↓
Lemma named_key scope parent k a x : allocation_account x = account_key a → al_operationKey x = k →
  account_key a = (sc_ownerId scope, sc_agentId scope, accountId parent) →
  allocation_key x = (sc_ownerId scope, sc_agentId scope, accountId parent, k).
Proof. unfold allocation_key. congruence. Qed.

Lemma allocations_kept d f : allocations_hold (set_allocations f d) = Ok tt → accounts_sound (t_accounts d) →
  tables_sound (set_allocations f d).
Proof. intros H%allocations_hold_sound Ha. by split. Qed.

(** The account and the allocation the operation found, and the updates of them. *)
Ltac found_allocation :=
  match goal with
  | H : find_allocation _ _ _ _ = (Ok ?f, _) |- _ =>
      destruct f as [acc al]; apply find_allocation_Ok in H as (_ & Ha & Hx & Hxa & Hk & Hak & Hrow)
  end.

Ltac updated :=
  repeat match goal with
  | H : updateAccount _ _ _ _ _ = (Ok _, _) |- _ => apply updateAccount_Ok in H as (-> & ? & ? & ?)
  | H : update_allocation _ _ _ _ _ _ _ = (Ok _, _) |- _ => apply update_allocation_Ok in H as [-> Hh]
  end.

Section operations.
Context (limits : ModelBudgetLimits).

Lemma markStarted_steps scope input d r d' : ledger_wf d → markStartedWithinTransaction scope input d = (Ok r, d') →
  ledger_steps limits d 0 d'.
Proof.
  unfold markStartedWithinTransaction. intros Hwf E. wk_Ok. found_allocation.
  destruct (al_status al === allocation_started); [wk_Ok; apply steps_none|]. wk_Ok. guards. updated.
  pose proof (named_key _ _ _ _ _ Hxa Hk Hak) as Hkey.
  rewrite (update_found_allocation _ _ _ _ _ _ al) in Hh |- * by (apply Hwf || done || by (match goal with H : al_status al = _ |- _ => rewrite H end)).
  apply ledger_once. eapply step_start; try done. apply allocations_kept; [done|apply Hwf].
Qed.

Lemma settle_steps scope input d r d' : ledger_wf d → settleWithinTransaction scope input d = (Ok r, d') →
  ∃ n, ledger_steps limits d n d' ∧ n ≤ settle_excess scope input d.
Proof.
  unfold settleWithinTransaction. intros Hwf E. wk_Ok. found_allocation.
  unfold settle_excess, named_allocation. rewrite Hrow. pose proof (named_key _ _ _ _ _ Hxa Hk Hak) as Hkey.
  destruct (al_status al === allocation_settled); [wk_Ok; exists 0; split; [apply steps_none|lia]|].
  wk_Ok. cost_Ok. updated.
  match goal with H : (_ !== _) && _ = false |- _ =>
    assert (Hs : includes (al_status al) [allocation_started; allocation_unknown] = true) by (destruct (al_status al); done || discriminate H) end.
  rewrite (update_found_allocation _ _ _ _ _ _ al) in Hh |- * by (apply Hwf || done || by destruct (al_status al)).
  eexists. split; [|reflexivity]. apply ledger_once.
  eapply (step_settle _ _ acc al); [done|done|done|done| |reflexivity|].
  - destruct (_ || _); [by run_Ok|]. unfold remainingUnknown in *. run_Ok. by rewrite remaining_kids, <-Hak, Hk.
  - apply allocations_kept; [done|]. by apply accounts_hold_sound.
Qed.
Definition reserve_call (parent : ModelBudgetActiveParent) (key : string) (estimate : Z) : BudgetRequest :=
  request_reserve budget_scope (mkReserve parent key "model" data_private estimate budget_limits at_0).
Definition start_call (parent : ModelBudgetActiveParent) (key : string) : BudgetRequest :=
  request_markStarted budget_scope (mkMarkStarted parent key at_1).
Definition settle_call (parent : ModelBudgetAccountParent) (key : string) (actual : Z) : BudgetRequest :=
  request_settle budget_scope (mkBudgetSettlement parent key actual at_2).
Definition unknown_call (parent : ModelBudgetAccountParent) (key : string) : BudgetRequest :=
  request_markUnknown budget_scope (mkBudgetUnknown parent key at_2 provider_unresolved).
Definition release_call (parent : ModelBudgetAccountParent) (key : string) : BudgetRequest :=
  request_releaseReserved budget_scope (mkBudgetRelease parent key at_2).

Definition after (request : BudgetRequest) (d : Database) : Database := perform budget_configuration 5000 request d.
Definition sequence (requests : list BudgetRequest) (d : Database) : Database := foldl (λ d r, after r d) d requests.

Definition states_of (d : Database) : list (Z * Z * AccountStatus) :=
  (λ a, (ac_reservedCostMicros a, ac_spentCostMicros a, ac_status a)) <$> t_accounts d.

Fixpoint sequence_excess (requests : list BudgetRequest) (d : Database) : Z :=
  match requests with [] => 0 | r :: requests => excess r d + sequence_excess requests (after r d) end.

Lemma sequence_performed requests d : Forall (keeps_to budget_limits) requests →
  performed budget_configuration budget_limits d (sequence_excess requests d) (sequence requests d).
Proof.
  intros Hl. revert d. induction Hl as [|r requests Hr _ IH]; intros d; [constructor|].
  cbn [sequence_excess]. eapply (performed_request _ _ _ _ 5000); [done|]. apply IH.
Qed.

Lemma empty_ledger_wf d : t_accounts d = [] → t_allocations d = [] → ledger_wf d.
Proof.
  intros E1 E2. assert (H : ∀ {A} (x : A), x ∉ []) by (intros; apply not_elem_of_nil).
  split; [split|split|]; rewrite ?E1, ?E2; try apply NoDup_nil_2; intros ? Hin; by apply H in Hin.
Qed.

Lemma limits_refl l : limits_within l l.
Proof. by split. Qed.

(** Two calls of a Run, of which the first costs more than its estimate and the
    second is released. *)
Definition two_calls : list BudgetRequest :=
  [reserve_call run_1 "call-1" 300; reserve_call run_1 "call-2" 400; start_call run_1 "call-1"; unknown_call (run_parent "run-1") "call-1";
   settle_call (run_parent "run-1") "call-1" 350; release_call (run_parent "run-1") "call-2"].

Lemma two_calls_within : Forall (keeps_to budget_limits) two_calls.
Proof. repeat constructor; apply limits_refl. Qed.

Lemma two_calls_states : states_of (sequence two_calls budget_database) = [(0, 350, account_over_budget)]
  ∧ states_of (sequence (take 4 two_calls) budget_database) = [(700, 0, account_reconcile_required)].
Proof. split; vm_compute; reflexivity. Qed.

Lemma two_calls_excess : sequence_excess two_calls budget_database = 50.
Proof. vm_compute. reflexivity. Qed.

Lemma budget_balances_witness : ledger_wf (sequence two_calls budget_database)
  ∧ states_of (sequence two_calls budget_database) = [(0, 350, account_over_budget)].
Proof.
  split; [|exact (proj1 two_calls_states)].
  exact (budget_balances _ _ _ _ _ (empty_ledger_wf budget_database eq_refl eq_refl) (sequence_performed _ _ two_calls_within)).
Defined.

(** The third call does not fit: it is refused, and nothing changes. *)
Definition three_calls : list BudgetRequest := two_calls ++ [reserve_call run_1 "call-3" 900].

Lemma three_calls_within : Forall (keeps_to budget_limits) three_calls.
Proof. repeat constructor; apply limits_refl. Qed.

Lemma budget_limits_kept_witness : cost_of (in_scope "owner" "agent") (sequence three_calls budget_database) = 350
  ∧ cost_of (in_scope "owner" "agent") (sequence three_calls budget_database) ≤ 1550.
Proof.
  split; [vm_compute; reflexivity|].
  pose proof (proj1 (budget_limits_kept _ _ _ _ _ (empty_ledger_wf budget_database eq_refl eq_refl)
    (sequence_performed _ _ three_calls_within)) "owner" "agent") as H.
  assert (E : sequence_excess three_calls budget_database = 50) by (vm_compute; reflexivity).
  rewrite E in H. exact H.
Defined.

Definition first_allocation : AllocationRow :=
  mkAllocationRow "owner" "agent" "run:run-1" "call-1" "model" data_private 300 None allocation_reserved at_0 None None None None.

Definition reserved_database : Database := sequence (take 1 three_calls) budget_database.

Lemma reserved_wf : ledger_wf reserved_database.
Proof.
  destruct (performed_steps _ _ _ _ _ (sequence_performed (take 1 three_calls) budget_database
    (Forall_take _ _ _ three_calls_within)) (empty_ledger_wf budget_database eq_refl eq_refl)) as (m & Hm & _).
  exact (steps_wf _ _ _ _ Hm (empty_ledger_wf budget_database eq_refl eq_refl)).
Qed.

Lemma first_reserved : first_allocation ∈ t_allocations reserved_database.
Proof. vm_compute. left. Qed.

Lemma allocation_lifetime_witness : ∃ x', x' ∈ t_allocations (sequence (drop 1 three_calls) reserved_database)
  ∧ allocation_progress first_allocation x'.
Proof.
  exact (allocation_lifetime _ _ _ _ _ first_allocation reserved_wf
    (sequence_performed (drop 1 three_calls) reserved_database (Forall_drop _ _ _ three_calls_within)) first_reserved).
Defined.

(** The cost of the settled call is what the provider charged. *)
Lemma first_settled : al_actualCostMicros <$> t_allocations (sequence (drop 1 three_calls) reserved_database) = [Some 350; None].
Proof. vm_compute. reflexivity. Qed.

(** *** The budget of an occurrence *)
Definition admission_of (run : RunId) : BudgetRequest :=
  request_admission (mkAdmissionReservation "occurrence-1" 1 run budget_fence (mkAdmissionLimits 1500 1000 (λ _, 1200) 4 1 []) at_0).
Definition claim_of : BudgetRequest :=
  request_claimOccurrence (mkOccurrenceClaim "occurrence-1" 2 budget_fence "work-1" "worker" at_0 at_2).
Definition occurrence_1 : ModelBudgetActiveParent := active_occurrence "occurrence-1" 3 "work-1" "worker".
Definition settlement_of (outcome : SettlementOutcome) (spent : Z) : BudgetRequest :=
  request_settleOccurrence (mkSettlement "occurrence-1" 3 budget_fence "work-1" at_1 outcome spent None None (mkRetryPolicy 1 1 1 0)).

Definition running_occurrence : Database := sequence [admission_of "run-2"; claim_of] budget_database.

(** A call of an occurrence that is reserved and released takes its estimate off the
    occurrence's reservation, though reserving it added nothing: the next call does not fit. *)
Lemma occurrence_release_shrinks : states_of running_occurrence = [(500, 0, account_active)] ∧
  states_of (sequence [reserve_call occurrence_1 "call-1" 500; release_call (occurrence_parent "occurrence-1") "call-1"] running_occurrence)
    = [(0, 0, account_active)] ∧
  List.length (t_allocations (sequence [reserve_call occurrence_1 "call-1" 500; release_call (occurrence_parent "occurrence-1") "call-1";
    reserve_call occurrence_1 "call-2" 500] running_occurrence)) = 1%nat.
Proof. repeat split; vm_compute; reflexivity. Qed.

(** An occurrence whose account is over its budget and whose settlement is unknown is
    no longer over its budget. *)
Lemma occurrence_over_budget_lost :
  states_of (sequence [reserve_call occurrence_1 "call-1" 300; start_call occurrence_1 "call-1";
    settle_call (occurrence_parent "occurrence-1") "call-1" 900] running_occurrence) = [(200, 900, account_over_budget)] ∧
  states_of (sequence [reserve_call occurrence_1 "call-1" 300; start_call occurrence_1 "call-1";
    settle_call (occurrence_parent "occurrence-1") "call-1" 900; settlement_of settled_unknown 0] running_occurrence)
    = [(200, 900, account_reconcile_required)].
Proof. split; vm_compute; reflexivity. Qed.

Definition admission_input : BackgroundAdmissionReservation :=
  mkAdmissionReservation "occurrence-1" 1 "run-2" budget_fence (mkAdmissionLimits 1500 1000 (λ _, 1200) 4 1 []) at_0.

Lemma admission_succeeds : ∃ r d', reserveBackgroundAdmission budget_configuration 5000 admission_input budget_database = (Ok r, d')
  ∧ bx_outcome r = outcome_admitted.
Proof. eexists _, _. split; vm_compute; reflexivity. Qed.

Lemma admission_sound_witness : ∃ r d' current acc,
  reserveBackgroundAdmission budget_configuration 5000 admission_input budget_database = (Ok r, d') ∧
  admission admission_input current (bx_occurrence r) acc budget_database d'.
Proof.
  destruct admission_succeeds as (r & d' & E & Ho).
  destruct (admission_sound _ _ _ _ _ _ (empty_ledger_wf budget_database eq_refl eq_refl) E Ho) as (current & acc & H).
  exists r, d', current, acc. split; [exact E|exact H].
Defined.
(** ** Real-valued arrays

    The arithmetic of [FrankeFunction], written as numpy evaluates it: an
    operation between an array and a number acts on every element, an
    operation between two arrays broadcasts. *)

Open Scope R_scope.

#[global] Instance R_scalar : Scalar R :=
  {| sone := 1; smul := Rmult; spow := powerRZ |}.

Definition np_scale (c : R) (x : list R) : list R := Rmult c <$> x.
Definition np_plus (x : list R) (c : R) : list R := (fun a => a + c) <$> x.
Definition np_minus (x : list R) (c : R) : list R := (fun a => a - c) <$> x.
Definition np_square (x : list R) : list R := (fun a => a ^ 2) <$> x.
Definition np_neg (x : list R) : list R := Ropp <$> x.
Definition np_div_by (x : list R) (c : R) : list R := (fun a => a / c) <$> x.
Definition np_exp (x : list R) : list R := exp <$> x.
Definition np_add (u v : list R) : result (list R) := broadcast2 Rplus u v.
Definition np_sub (u v : list R) : result (list R) := broadcast2 Rminus u v.
(** * Task manager: the task controller, the Task model and the client list

    A shallow embedding of
      - [models/Task.js]               (the Mongoose schema [taskSchema]),
      - [controllers/taskController.js] ([getTasks], [createTask],
        [updateTask], [deleteTask]),
      - [frontend/src/App.js]          ([handleCreateTask],
        [handleUpdateTask], [handleDeleteTask]),
    together with the authentication service the specification describes.

    The collection is a list of documents in insertion order.  Every
    awaited Mongoose call is a function from the collection to a promise
    outcome ([Resolved] or [Rejected]) and the new collection; a
    controller turns the outcome into an HTTP response the way its
    [try]/[catch] does.

    Scope of the model.  Strings are sequences of ASCII code units.  A
    request body carries, for each String path, either nothing
    ([undefined]) or a string; for the Date and ObjectId paths it carries
    the outcome of Mongoose's cast of the JSON value.  JSON [null] and
    update operators ([$set], [$unset], ...) in a body are outside the
    model.  What an operation returns is stated for a store that answers
    ([Connected]); what happens when the store call throws is the subject
    of the error properties. *)

From Stdlib Require Import ZArith NArith Ascii String List Sorting.Sorted.
From stdpp Require Import base decidable option numbers list sorting strings.

Local Open Scope string_scope.
Local Open Scope Z_scope.
Local Open Scope list_scope.

(** ** Identifiers, time and strings *)

(** A MongoDB ObjectId, abstracted to a number. *)
Abbreviation ObjectId := N.

(** A JavaScript [Date], in milliseconds since the epoch. *)
Abbreviation Time := Z.

(** The ASCII part of what [String.prototype.trim] strips: TAB, LF, VT,
    FF, CR and SPACE. *)
Definition isWhiteSpace (c : ascii) : bool :=
  let n := N_of_ascii c in
  ((9 <=? n) && (n <=? 13) || (n =? 32))%N.

Fixpoint trimStart (s : string) : string :=
  match s with
  | String c s' => if isWhiteSpace c then trimStart s' else s
  | EmptyString => EmptyString
  end.

Definition trimEnd (s : string) : string :=
  String.rev (trimStart (String.rev s)).

Definition trim (s : string) : string := trimEnd (trimStart s).

(** [n] copies of one character, to build long titles. *)
Fixpoint repeatChar (c : ascii) (n : nat) : string :=
  match n with
  | O => EmptyString
  | S n' => String c (repeatChar c n')
  end.

(** ** The schema (models/Task.js) *)

(** The options a String path of the schema can carry. *)
Record StringPath := {
  required : bool;
  trimOption : bool;
  maxlength : option nat;
  enum : option (list string);
  defaultValue : option string
}.

Definition title_path : StringPath :=
  {| required := true; trimOption := true; maxlength := Some 100%nat;
     enum := None; defaultValue := None |}.

Definition description_path : StringPath :=
  {| required := false; trimOption := true; maxlength := Some 500%nat;
     enum := None; defaultValue := None |}.

Definition status_enum : list string := ["todo"; "in-progress"; "completed"].

Definition status_path : StringPath :=
  {| required := false; trimOption := false; maxlength := None;
     enum := Some status_enum; defaultValue := Some "todo" |}.

Definition priority_enum : list string := ["low"; "medium"; "high"].

Definition priority_path : StringPath :=
  {| required := false; trimOption := false; maxlength := None;
     enum := Some priority_enum; defaultValue := Some "medium" |}.

(** A stored task document.  [timestamps: true] adds [createdAt] and
    [updatedAt]; [_id] is the primary key. *)
Record Task := {
  _id : ObjectId;
  title : option string;
  description : option string;
  status : option string;
  priority : option string;
  dueDate : option Time;
  user : ObjectId;
  createdAt : Time;
  updatedAt : Time
}.

Global Instance Task_eq_dec : EqDecision Task.
Proof. solve_decision. Defined.

(** The outcome of casting a JSON value to the type of its path. *)
Inductive Cast (A : Type) : Type :=
  | CastOk (a : A)
  | CastFail (raw : string).
Arguments CastOk {A} a.
Arguments CastFail {A} raw.

(** [req.body]: the paths of the schema a client can send. *)
Record Body := {
  body_title : option string;
  body_description : option string;
  body_status : option string;
  body_priority : option string;
  body_dueDate : option (Cast Time);
  body_user : option (Cast ObjectId)
}.

Definition emptyBody : Body :=
  {| body_title := None; body_description := None; body_status := None;
     body_priority := None; body_dueDate := None; body_user := None |}.

(** ** Mongoose: errors and promise outcomes *)

Inductive ValidatorKind := VRequired | VMaxlength | VEnum | VCast.

Definition PathError : Type := string * ValidatorKind.

(** What an awaited Mongoose call can throw. *)
Inductive Error :=
  | MongooseValidationError (errors : list PathError)
  | MongooseCastError (path : string) (raw : string)
  | MongoError (msg : string).

Inductive Result (A : Type) : Type :=
  | Resolved (a : A)
  | Rejected (e : Error).
Arguments Resolved {A} a.
Arguments Rejected {A} e.

(** The connection to the store: it answers, or the driver throws. *)
Inductive Connection :=
  | Connected
  | Failing (msg : string).

(** ** Mongoose: casting and validating a String path *)

(** Setters and defaults: an absent value takes the default, a present
    one is trimmed when the path says so. *)
Definition castString (p : StringPath) (v : option string) : option string :=
  match v with
  | Some s => Some (if trimOption p then trim s else s)
  | None => defaultValue p
  end.

(** The setters alone, as an update runs them (no default is applied). *)
Definition setString (p : StringPath) (s : string) : string :=
  if trimOption p then trim s else s.

Definition checkRequired (p : StringPath) (s : string) : list ValidatorKind :=
  if required p && (String.length s =? 0)%nat then [VRequired] else [].

Definition checkMaxlength (p : StringPath) (s : string) : list ValidatorKind :=
  match maxlength p with
  | Some n => if (String.length s <=? n)%nat then [] else [VMaxlength]
  | None => []
  end.

Definition checkEnum (p : StringPath) (s : string) : list ValidatorKind :=
  match enum p with
  | Some values => if bool_decide (s ∈ values) then [] else [VEnum]
  | None => []
  end.

(** The validators of a path on a value that is present. *)
Definition validateValue (p : StringPath) (s : string) : list ValidatorKind :=
  checkRequired p s ++ checkMaxlength p s ++ checkEnum p s.

(** The validators of a path on a document: an absent value only fails
    [required]. *)
Definition validateString (p : StringPath) (v : option string)
  : list ValidatorKind :=
  match v with
  | Some s => validateValue p s
  | None => if required p then [VRequired] else []
  end.

Definition atPath (path : string) (ks : list ValidatorKind) : list PathError :=
  map (fun k => (path, k)) ks.

Definition castDate (v : option (Cast Time)) : option Time * list PathError :=
  match v with
  | None => (None, [])
  | Some (CastOk t) => (Some t, [])
  | Some (CastFail _) => (None, [("dueDate", VCast)])
  end.

(** ** Mongoose: the Task model *)

(** The collection, in insertion order. *)
Abbreviation Store := (list Task).

(** [new Task({ title, description, status, priority, dueDate, user })]:
    casts every path and applies the defaults; a failed cast is kept for
    validation.  The timestamps are the ones [save] will write. *)
Definition new_Task (oid : ObjectId) (now : Time) (uid : ObjectId) (b : Body)
  : Task * list PathError :=
  let '(due, castErrors) := castDate (body_dueDate b) in
  ({| _id := oid;
      title := castString title_path (body_title b);
      description := castString description_path (body_description b);
      status := castString status_path (body_status b);
      priority := castString priority_path (body_priority b);
      dueDate := due;
      user := uid;
      createdAt := now;
      updatedAt := now |}, castErrors).

(** Document validation, path by path in schema order. *)
Definition validateTask (t : Task) : list PathError :=
  atPath "title" (validateString title_path (title t))
  ++ atPath "description" (validateString description_path (description t))
  ++ atPath "status" (validateString status_path (status t))
  ++ atPath "priority" (validateString priority_path (priority t)).

Definition hasId (oid : ObjectId) (t : Task) : Prop := _id t = oid.

Definition ownedBy (uid : ObjectId) (t : Task) : Prop := user t = uid.

(** The filter [{ _id: id, user: uid }]. *)
Definition matches (oid uid : ObjectId) (t : Task) : Prop :=
  hasId oid t /\ ownedBy uid t.

Global Instance hasId_dec oid t : Decision (hasId oid t).
Proof. unfold hasId. apply _. Defined.

Global Instance ownedBy_dec uid t : Decision (ownedBy uid t).
Proof. unfold ownedBy. apply _. Defined.

Global Instance matches_dec oid uid t : Decision (matches oid uid t).
Proof. unfold matches. apply _. Defined.

(** [task.save()]: validate, then insert; the store refuses a second
    document with the same [_id]. *)
Definition Task_save (conn : Connection) (st : Store)
  (d : Task * list PathError) : Result Task * Store :=
  let '(t, castErrors) := d in
  match castErrors ++ validateTask t with
  | (_ :: _) as errors => (Rejected (MongooseValidationError errors), st)
  | [] =>
      match conn with
      | Failing msg => (Rejected (MongoError msg), st)
      | Connected =>
          if bool_decide (Exists (hasId (_id t)) st)
          then (Rejected (MongoError "E11000 duplicate key error"), st)
          else (Resolved t, st ++ [t])
      end
  end.

(** [a] comes no later than [b] in a list sorted by [{ createdAt: -1 }]. *)
Definition newerFirst (a b : Task) : Prop := createdAt b <= createdAt a.

Global Instance newerFirst_dec : RelDecision newerFirst.
Proof. intros a b. unfold newerFirst. apply _. Defined.

(** [Task.find({ user: uid }).sort({ createdAt: -1 })]. *)
Definition Task_find_sort (conn : Connection) (st : Store) (uid : ObjectId)
  : Result (list Task) :=
  match conn with
  | Failing msg => Rejected (MongoError msg)
  | Connected => Resolved (merge_sort newerFirst (filter (ownedBy uid) st))
  end.

(** The update document after casting: the paths to [$set]. *)
Record Update := {
  set_title : option string;
  set_description : option string;
  set_status : option string;
  set_priority : option string;
  set_dueDate : option Time;
  set_user : option ObjectId
}.

(** Casting [req.body] as an update: setters run on the String paths, a
    failed cast throws. *)
Definition castUpdate (b : Body) : Result Update :=
  match body_dueDate b, body_user b with
  | Some (CastFail raw), _ => Rejected (MongooseCastError "dueDate" raw)
  | _, Some (CastFail raw) => Rejected (MongooseCastError "user" raw)
  | due, owner =>
      Resolved
        {| set_title := setString title_path <$> body_title b;
           set_description := setString description_path <$> body_description b;
           set_status := setString status_path <$> body_status b;
           set_priority := setString priority_path <$> body_priority b;
           set_dueDate := match due with Some (CastOk t) => Some t | _ => None end;
           set_user := match owner with Some (CastOk o) => Some o | _ => None end |}
  end.

(** Update validators ([runValidators: true]) run on the paths the update
    names, and on those only. *)
Definition validateSet (p : StringPath) (v : option string)
  : list ValidatorKind :=
  match v with
  | Some s => validateValue p s
  | None => []
  end.

Definition validateUpdate (u : Update) : list PathError :=
  atPath "title" (validateSet title_path (set_title u))
  ++ atPath "description" (validateSet description_path (set_description u))
  ++ atPath "status" (validateSet status_path (set_status u))
  ++ atPath "priority" (validateSet priority_path (set_priority u)).

Definition orKeep {A} (new old : option A) : option A :=
  match new with
  | Some a => Some a
  | None => old
  end.

(** [$set] of the named paths; [timestamps: true] also sets [updatedAt]. *)
Definition applyUpdate (now : Time) (u : Update) (t : Task) : Task :=
  {| _id := _id t;
     title := orKeep (set_title u) (title t);
     description := orKeep (set_description u) (description t);
     status := orKeep (set_status u) (status t);
     priority := orKeep (set_priority u) (priority t);
     dueDate := orKeep (set_dueDate u) (dueDate t);
     user := default (user t) (set_user u);
     createdAt := createdAt t;
     updatedAt := now |}.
↑
◆ EXERCISE DESCRIPTION
Return a word-for-word copy of the lines from the beginning of the listing to the line holding "Proof. intros H%allocations_hold_sound", both kept.

◆ SOLUTION BELOW
Lemma named_key scope parent k a x : allocation_account x = account_key a → al_operationKey x = k →
  account_key a = (sc_ownerId scope, sc_agentId scope, accountId parent) →
  allocation_key x = (sc_ownerId scope, sc_agentId scope, accountId parent, k).
Proof. unfold allocation_key. congruence. Qed.

Lemma allocations_kept d f : allocations_hold (set_allocations f d) = Ok tt → accounts_sound (t_accounts d) →
  tables_sound (set_allocations f d).
Proof. intros H%allocations_hold_sound Ha. by split. Qed.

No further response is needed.